Department of Statistics, Iowa State University, Ames, IA, United States.
Front Plant Sci. 2022 Sep 20;13:975976. doi: 10.3389/fpls.2022.975976. eCollection 2022.
Phenotypic variation in plants is attributed to genotype (G), environment (E), and genotype-by-environment interaction (GEI). Although the main effects of G and E are typically larger and easier to model, the GEI interaction effects are important and a critical factor when considering such issues as to why some genotypes perform consistently well across a range of environments. In plant breeding, a major challenge is limited information, including a single genotype is tested in only a small subset of all possible test environments. The two-way table of phenotype responses will therefore commonly contain missing data. In this paper, we propose a new model of GEI effects that only requires an input of a two-way table of phenotype observations, with genotypes as rows and environments as columns that do not assume the completeness of data. Our analysis can deal with this scenario as it utilizes a novel biclustering algorithm that can handle missing values, resulting in an output of homogeneous cells with no interactions between G and E. In other words, we identify subsets of genotypes and environments where phenotype can be modeled simply. Based on this, we fit no-interaction models to predict phenotypes of a given crop and draw insights into how a particular cultivar will perform in the unused test environments. Our new methodology is validated on data from different plant species and phenotypes and shows superior performance compared to well-studied statistical approaches.

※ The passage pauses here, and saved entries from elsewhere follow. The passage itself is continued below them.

Lemma changeValues_outcomes_witness :
  let self := Dataset.Mk true (Some (Arr1 [1; 2; 3]%float)) None None None None in
  let doc := document_with [("temp", IsDataset self)] in
  Document.data doc !! "temp" = Some (IsDataset self)
  /\ exists doc' self',
       Dataset_changeValues "temp" "serr" (Some (Arr1 [4; 5; 6]%float)) doc
         = (inr tt, doc')
       /\ Document.data doc' !! "temp" = Some (IsDataset self')
       /\ errors_match self'.
Proof.
  intros self doc.
  assert (Hself : Document.data doc !! "temp" = Some (IsDataset self))
    by (vm_compute; reflexivity).
  split; [exact Hself|].
  pose proof (changeValues_outcomes doc "temp" self "serr"
                (Some (Arr1 [4; 5; 6]%float)) Hself) as Hout.
  destruct (Dataset_changeValues "temp" "serr" (Some (Arr1 [4; 5; 6]%float)) doc)
    as [[e|[]] doc'] eqn:Hrun.
  - vm_compute in Hrun. discriminate Hrun.
  - destruct Hout as (self' & _ & Hlook & Hinv).
    exists doc', self'. auto.
Defined.

(** C2, as stated, fails: an error part of the wrong length is stored
    before the check raises, so the call fails and the dataset is no
    longer what it was. *)
Lemma changeValues_fails_after_assignment :
  let self := Dataset.Mk true (Some (Arr1 [1; 2; 3]%float)) None None None None in
  let doc := document_with [("temp", IsDataset self)] in
  let out := Dataset_changeValues "temp" "serr" (Some (Arr1 [4; 5]%float)) doc in
  ~ ((exists doc' self',
        out = (inr tt, doc')
        /\ Document.data doc' !! "temp" = Some (IsDataset self')
        /\ errors_match self')
     \/ (exists e doc',
           out = (inl e, doc')
           /\ Document.data doc' !! "temp" = Some (IsDataset self))).
Proof.
  intros self doc out.
  assert (Hout : exists doc',
             out = (inl AssertionError, doc')
             /\ Document.data doc' !! "temp"
                = Some (IsDataset
                          (Dataset.set_serr (Some (Arr1 [4; 5]%float)) self))).
  { eexists. split; vm_compute; reflexivity. }
  destruct Hout as (doc1 & Hrun & Hstored).
  intros [(doc' & self' & Hok & _) | (e & doc' & Hfail & Hsame)].
  - rewrite Hrun in Hok. discriminate Hok.
  - rewrite Hrun in Hfail. injection Hfail as _ <-.
    rewrite Hstored in Hsame. discriminate Hsame.
Qed.

(** ** The change counter *)

Lemma later_refl d : later d d.
Proof. split; [lia | exists []; reflexivity]. Qed.

Lemma later_trans d1 d2 d3 : later d1 d2 -> later d2 d3 -> later d1 d3.
Proof.
  intros [H1 [e1 E1]] [H2 [e2 E2]]. split; [lia|].
  exists (e2 ++ e1). rewrite E2, E1. apply app_assoc.
Qed.

Lemma forward_ret {A} (a : A) : forward (ret a).
Proof. intros d. apply later_refl. Qed.

Lemma forward_raise {A} (e : PyErr) : forward (@raise A e).
Proof. intros d. apply later_refl. Qed.

Lemma forward_lift {A} (r : PyErr + A) : forward (lift r).
Proof. intros d. apply later_refl. Qed.

Lemma forward_gets {A} (f : Document.t -> A) : forward (gets f).
Proof. intros d. apply later_refl. Qed.

Lemma forward_bind {A B} (m : M A) (k : A -> M B) :
  forward m -> (forall a, forward (k a)) -> forward (bind m k).
Proof.
  intros Hm Hk d. unfold bind. specialize (Hm d).
  destruct (m d) as [[e|a] d1]; simpl in *; [exact Hm|].
  eapply later_trans; [exact Hm | apply Hk].
Qed.

Lemma forward_modify (f : Document.t -> Document.t) :
  (forall d, later d (f d)) -> forward (modify f).
Proof. intros Hf d. apply Hf. Qed.

Lemma forward_set_data (f : Document.t -> gmap string AnyDataset) :
  forward (modify (fun d => Document.set_data (f d) d)).
Proof.
  apply forward_modify. intros d. split; simpl; [lia | exists []; reflexivity].
Qed.

Lemma forward_set_tree ws root : forward (modify (Document.set_tree ws root)).
Proof.
  apply forward_modify. intros d. split; simpl; [lia | exists []; reflexivity].
Qed.

Lemma forward_set_flag b : forward (modify (Document.set_modified b)).
Proof.
  apply forward_modify. intros d. split; simpl; [lia | exists []; reflexivity].
Qed.

Lemma forward_emit ev : forward (modify (Document.emit ev)).
Proof.
  apply forward_modify. intros d. split; simpl; [lia|].
  exists [ev]. reflexivity.
Qed.

Lemma forward_count :
  forward (modify (fun d => Document.set_changeset (Document.changeset d + 1) d)).
Proof.
  apply forward_modify. intros d. split; simpl; [lia|].
  exists []. reflexivity.
Qed.

Lemma forward_for_each {A} (l : list A) (body : A -> M unit) :
  (forall x, forward (body x)) -> forward (for_each l body).
Proof.
  intros Hb. induction l as [|x l IH]; simpl.
  - apply forward_ret.
  - apply forward_bind; [apply Hb | intros _; exact IH].
Qed.

Lemma forward_for_fold {A S} (l : list A) (body : S -> A -> M S) (s : S) :
  (forall s x, forward (body s x)) -> forward (for_fold l body s).
Proof.
  intros Hb. revert s. induction l as [|x l IH]; intros s; simpl.
  - apply forward_ret.
  - apply forward_bind; [apply Hb | intros s'; apply IH].
Qed.

(** A computation that only reads leaves the document as it is. *)
Lemma forward_read {A} (f : Document.t -> PyErr + A) :
  forward (fun d => (f d, d)).
Proof. intros d. apply later_refl. Qed.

植物的表型变异归因于基因型(G)、环境(E)以及基因型与环境的相互作用(GEI)。尽管G和E的主效应通常更大且更易于建模,但在考虑诸如为何某些基因型在一系列环境中表现始终良好等问题时,GEI相互作用效应很重要且是一个关键因素。在植物育种中,一个主要挑战是信息有限,包括单个基因型仅在所有可能测试环境的一小部分中进行测试。因此,表型反应的双向表通常会包含缺失数据。在本文中,我们提出了一种新的GEI效应模型,该模型仅需要输入一个表型观测的双向表,其中基因型作为行,环境作为列,且不假定数据的完整性。我们的分析可以处理这种情况,因为它利用了一种新颖的双聚类算法,该算法可以处理缺失值,从而输出G和E之间无相互作用的同质单元格。换句话说,我们识别出可以简单地对表型进行建模的基因型和环境子集。基于此,我们拟合无相互作用模型来预测给定作物的表型,并深入了解特定品种在未使用的测试环境中的表现。我们的新方法在来自不同植物物种和表型的数据上得到了验证,并且与经过充分研究的统计方法相比表现出卓越的性能。